(* ===== verification/PfcpIe.v ===== *)
(** * Any PFCP information element

    The class hierarchy under [pfcp_ie] ([src/pfcp/3gpp_29.244.hpp]) as one type
    of single and grouped elements, the factory
    [pfcp_ie::new_pfcp_ie_from_stream] ([3gpp_29.244.cpp]), and what a core value
    becomes when it is written and read. *)
From S2P Require Import Prelude Stream GtpTlv PfcpNode PfcpTlv PfcpScalar PfcpElements PfcpTunnel PfcpFilters.
From Stdlib Require Import ZArith Lia String.
From stdpp Require Import base numbers tactics list strings.
Open Scope Z_scope.

Set Warnings "-register-all".

(** The types of the grouped elements. *)
Definition PFCP_IE_CREATE_PDR : Z := 1.
Definition PFCP_IE_PDI : Z := 2.
Definition PFCP_IE_CREATE_FAR : Z := 3.
Definition PFCP_IE_FORWARDING_PARAMETERS : Z := 4.
Definition PFCP_IE_DUPLICATING_PARAMETERS : Z := 5.
Definition PFCP_IE_CREATE_URR : Z := 6.
Definition PFCP_IE_CREATE_QER : Z := 7.
Definition PFCP_IE_CREATED_PDR : Z := 8.
Definition PFCP_IE_UPDATE_PDR : Z := 9.
Definition PFCP_IE_UPDATE_FAR : Z := 10.
Definition PFCP_IE_UPDATE_FORWARDING_PARAMETERS : Z := 11.
Definition PFCP_IE_UPDATE_BAR_WITHIN_PFCP_SESSION_REPORT_RESPONSE : Z := 12.
Definition PFCP_IE_UPDATE_URR : Z := 13.
Definition PFCP_IE_UPDATE_QER : Z := 14.
Definition PFCP_IE_REMOVE_PDR : Z := 15.
Definition PFCP_IE_REMOVE_FAR : Z := 16.
Definition PFCP_IE_REMOVE_URR : Z := 17.
Definition PFCP_IE_REMOVE_QER : Z := 18.
Definition PFCP_IE_DOWNLINK_DATA_REPORT : Z := 83.
Definition PFCP_IE_CREATE_TRAFFIC_ENDPOINT : Z := 127.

▬▬▬▬▬▬

** Exercise **
Would you copy every line of the material exactly?

** Exercise response **
(* ===== verification/PfcpIe.v ===== *)
(** * Any PFCP information element

    The class hierarchy under [pfcp_ie] ([src/pfcp/3gpp_29.244.hpp]) as one type
    of single and grouped elements, the factory
    [pfcp_ie::new_pfcp_ie_from_stream] ([3gpp_29.244.cpp]), and what a core value
    becomes when it is written and read. *)
From S2P Require Import Prelude Stream GtpTlv PfcpNode PfcpTlv PfcpScalar PfcpElements PfcpTunnel PfcpFilters.
From Stdlib Require Import ZArith Lia String.
From stdpp Require Import base numbers tactics list strings.
Open Scope Z_scope.

Set Warnings "-register-all".

(** The types of the grouped elements. *)
Definition PFCP_IE_CREATE_PDR : Z := 1.
Definition PFCP_IE_PDI : Z := 2.
Definition PFCP_IE_CREATE_FAR : Z := 3.
Definition PFCP_IE_FORWARDING_PARAMETERS : Z := 4.
Definition PFCP_IE_DUPLICATING_PARAMETERS : Z := 5.
Definition PFCP_IE_CREATE_URR : Z := 6.
Definition PFCP_IE_CREATE_QER : Z := 7.
Definition PFCP_IE_CREATED_PDR : Z := 8.
Definition PFCP_IE_UPDATE_PDR : Z := 9.
Definition PFCP_IE_UPDATE_FAR : Z := 10.
Definition PFCP_IE_UPDATE_FORWARDING_PARAMETERS : Z := 11.
Definition PFCP_IE_UPDATE_BAR_WITHIN_PFCP_SESSION_REPORT_RESPONSE : Z := 12.
Definition PFCP_IE_UPDATE_URR : Z := 13.
Definition PFCP_IE_UPDATE_QER : Z := 14.
Definition PFCP_IE_REMOVE_PDR : Z := 15.
Definition PFCP_IE_REMOVE_FAR : Z := 16.
Definition PFCP_IE_REMOVE_URR : Z := 17.
Definition PFCP_IE_REMOVE_QER : Z := 18.
Definition PFCP_IE_DOWNLINK_DATA_REPORT : Z := 83.
Definition PFCP_IE_CREATE_TRAFFIC_ENDPOINT : Z := 127.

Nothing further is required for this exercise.